Records contained in a dataset

════════════════

(** * Compliance checker: standards normalizer and response parsing

    A shallow embedding of [read_standards_file] and [analyze_compliance]
    of [src/app.py], together with the fragments of Python's [str], of
    pandas' [DataFrame] and of [json.loads] that the two functions use;
    then of [read_docx] and of the script that calls the three functions.

    Text is modelled by Rocq strings read as sequences of code points
    below 256; on that range [str.strip], [str.lower], [in], [startswith],
    [endswith] and slicing are modelled exactly. *)

From Stdlib Require Import Ascii String NArith ZArith List Bool Lia.
From Stdlib Require Import DecimalString.
From stdpp Require Import gmap strings list.

(** ** Python [str] *)

Module PyStr.

Definition code (c : ascii) : N := N_of_ascii c.

(** The line feed, the double quote and the backslash. *)
Definition LF : ascii := "010"%char.
Definition DQ : ascii := "034"%char.
Definition BS : ascii := "092"%char.
Definition nl : string := String LF "".
Definition dq : string := String DQ "".

(** [c.isspace()]: U+0009..U+000D, U+001C..U+0020, U+0085, U+00A0. *)
Definition isspace (c : ascii) : bool :=
  let n := code c in
  ((9 <=? n) && (n <=? 13) || (28 <=? n) && (n <=? 32)
   || (n =? 133) || (n =? 160))%N.

(** [c.lower()]: A..Z and the upper-case letters of U+00C0..U+00DE
    (all but the multiplication sign U+00D7) move up by 32. *)
Definition lower_char (c : ascii) : ascii :=
  let n := code c in
  if ((65 <=? n) && (n <=? 90)
      || (192 <=? n) && (n <=? 222) && negb (n =? 215))%N
  then ascii_of_N (n + 32) else c.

════════════════

Action item
Could you set down exactly the lines above, from the one containing "(** [c.lower()]: A..Z" through the last, including both and nothing else?

Answer to the problem
(** [c.lower()]: A..Z and the upper-case letters of U+00C0..U+00DE
    (all but the multiplication sign U+00D7) move up by 32. *)
Definition lower_char (c : ascii) : ascii :=
  let n := code c in
  if ((65 <=? n) && (n <=? 90)
      || (192 <=? n) && (n <=? 222) && negb (n =? 215))%N
  then ascii_of_N (n + 32) else c.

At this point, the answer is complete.